Transition metal oxides catalyze many reactions fundamental to chemistry. Small gas-phase clusters can serve as models for catalytically active point defect sites on surfaces, which often demonstrate distinct bonding and stoichiometry from the bulk. The cryo-SEVI spectra of the ferromagnetic iron suboxide clusters Fe4O and Fe5O, model systems for oxygen-deficient metal oxide catalytic sites, illuminate the vibrational and electronic structure of these species. Bulk titanium dioxide is of great interest as a water-splitting photocatalyst to generate sustainable hydrogen fuel. We report IRPD spectra of the anionic clusters (TiO2)n− (n=3-8) and the reactive complexes of (TiO2)n− (n=2-4) with D2O. With comparison to calculations, these spectra confirm the most stable cluster geometries and provide detailed information on their vibrational structure. These results aid in understanding the size-dependent evolution of the properties and reactivity of (TiO2)n− clusters, and their potential utility as model systems for water-splitting catalysts.

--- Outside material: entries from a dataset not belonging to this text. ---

(** * Comment extractor: response normaliser, batch orchestrator, CSV export

    A shallow embedding of the decision logic of the comment-extractor
    repository:

    - [processImage], [convertPdfToImages] and [POST] of the API route
      that handles PDF documents and parses the response in layers
      ([src/unnamed/part_000]): modules [Normalizer] and [Batch];
    - the parsing ladder of the image-only route
      ([src/app/api/process-images/route.ts]): module [RouteTs];
    - [escapeCSV] and [generateCSV] of [src/lib/csv-export.ts]: modules
      [Csv] and [CsvDocument];
    - the loop of the image-only route and the first version of the
      route that handles documents ([src/unnamed/part_001]): modules
      [RouteTsBatch] and [PdfRouteV1];
    - [onDrop] and [removeFile] of [src/components/file-upload.tsx]:
      module [FileUpload];
    - the handlers of [src/app/page.tsx]: modules [Page] and
      [PageExport].

    JavaScript strings are sequences of UTF-16 code units; regular
    expressions are interpreted by a backtracking matcher with the
    priorities of ECMAScript; a thrown error is a value of a result type;
    the [results] array of the route and the state of the model service
    are threaded through the loop. [JSON.parse], the model client, PDF.js
    and the canvas module are parameters of the definitions that use
    them. *)

From Stdlib Require Import String Ascii List ZArith NArith Lia Bool.
Import ListNotations.

Set Implicit Arguments.
#[local] Set Warnings "-register-all".

(* ================================================================== *)
(** * JavaScript strings *)
(* ================================================================== *)

Module Js.

(** A code unit of a JavaScript string. *)
Definition char := N.

(** A JavaScript string: its sequence of code units. *)
Definition jsstring := list char.

Definition char_eqb (a b : char) : bool := N.eqb a b.

Fixpoint str_eqb (a b : jsstring) : bool :=
  match a, b with
  | [], [] => true
  | x :: a', y :: b' => char_eqb x y && str_eqb a' b'
  | _, _ => false
  end.

(** A literal of the source, written as a Rocq string (ASCII only). *)
Definition js (s : string) : jsstring :=
  map (fun a => N_of_ascii a) (list_ascii_of_string s).

Definition DQUOTE : char := 34%N.
Definition SQUOTE : char := 39%N.
Definition LF : char := 10%N.
Definition CR : char := 13%N.
Definition COMMA : char := 44%N.
Definition LBRACE : char := 123%N.
Definition RBRACE : char := 125%N.
Definition BACKTICK : char := 96%N.

(** A literal in which every apostrophe stands for a double quote, for
    texts that contain JSON or CSV quoting. *)
Definition jsq (s : string) : jsstring :=
  map (fun c => if char_eqb c SQUOTE then DQUOTE else c) (js s).

(** ECMAScript WhiteSpace and LineTerminator code units: the class [\s]
    of regular expressions and the characters removed by [trim]. *)
Definition is_space (c : char) : bool :=
  ((9 <=? c) && (c <=? 13) || (c =? 32) || (c =? 160) || (c =? 5760)
   || (8192 <=? c) && (c <=? 8202) || (c =? 8232) || (c =? 8233)
   || (c =? 8239) || (c =? 8287) || (c =? 12288) || (c =? 65279))%N.

Fixpoint trimStart (s : jsstring) : jsstring :=
  match s with
  | c :: s' => if is_space c then trimStart s' else s
  | [] => []
  end.

Definition trimEnd (s : jsstring) : jsstring := rev (trimStart (rev s)).

(** [String.prototype.trim]. *)
Definition trim (s : jsstring) : jsstring := trimEnd (trimStart s).

(** [s.startsWith(p)]. *)
Fixpoint startsWith (p s : jsstring) : bool :=
  match p, s with
  | [], _ => true
  | x :: p', y :: s' => char_eqb x y && startsWith p' s'
  | _ :: _, [] => false
  end.

(** [s.endsWith(p)]. *)
Definition endsWith (p s : jsstring) : bool := startsWith (rev p) (rev s).

(** [s.indexOf(p)] from position 0: the least index at which [p] occurs,
    or -1. *)
Fixpoint indexOf (p s : jsstring) : Z :=
  if startsWith p s then 0%Z
  else match s with
       | [] => (-1)%Z
       | _ :: s' => let i := indexOf p s' in
                    if (i <? 0)%Z then (-1)%Z else (i + 1)%Z
       end.

(** [s.lastIndexOf(p)]: the greatest index at which [p] occurs, or -1. *)
Fixpoint lastIndexOf (p s : jsstring) : Z :=
  match s with
  | [] => if startsWith p [] then 0%Z else (-1)%Z
  | _ :: s' =>
      let i := lastIndexOf p s' in
      if (0 <=? i)%Z then (i + 1)%Z
      else if startsWith p s then 0%Z else (-1)%Z
  end.

(** [s.includes(p)]. *)
Definition includes (p s : jsstring) : bool := (0 <=? indexOf p s)%Z.

(** [s.substring(a, b)]: both ends are clamped to [0, length] and swapped
    when out of order. *)
Definition substring (s : jsstring) (a b : Z) : jsstring :=
  let len := Z.of_nat (length s) in
  let a' := Z.min (Z.max a 0) len in
  let b' := Z.min (Z.max b 0) len in
  let lo := Z.min a' b' in
  let hi := Z.max a' b' in
  firstn (Z.to_nat (hi - lo)) (skipn (Z.to_nat lo) s).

Anion PES is one of the few ways to gain spectroscopic access to the transition states of neutral bimolecular reactive surfaces. In a transition state spectroscopy experiment, photodetachment of a bound anion similar in geometry to the desired neutral transition state can yield a spectrum showing structure very sensitive to the shape of the neutral potential energy surface. In particular, it is possible to observe discrete quantum resonances that are bound or quasibound along the reaction coordinate. Such resonances are an exceptional point of comparison between theory and experiment. Cryo-SEVI is used to study the benchmark F + H2 reaction through photodetachment of the FH2− anion. We report previously unresolved peaks that are attributed to long-predicted reactive scattering resonances. We also discuss a cryo-SEVI study of the seven-atom F + CH3OH hydrogen abstraction reaction based on photodetachment of CH3OHF−. This measurement reveals structure associated with a manifold of vibrational Feshbach resonances and bound states supported by the post-transition-state potential well. For both the F + H2 and F + CH3OH studies, high-level quantum dynamical calculations yield excellent agreement with experimental results, allow assignment of structure, and demonstrate the utility of cryo-SEVI transition state spectroscopy experiments as benchmarks for the study of increasingly complex bimolecular reactions.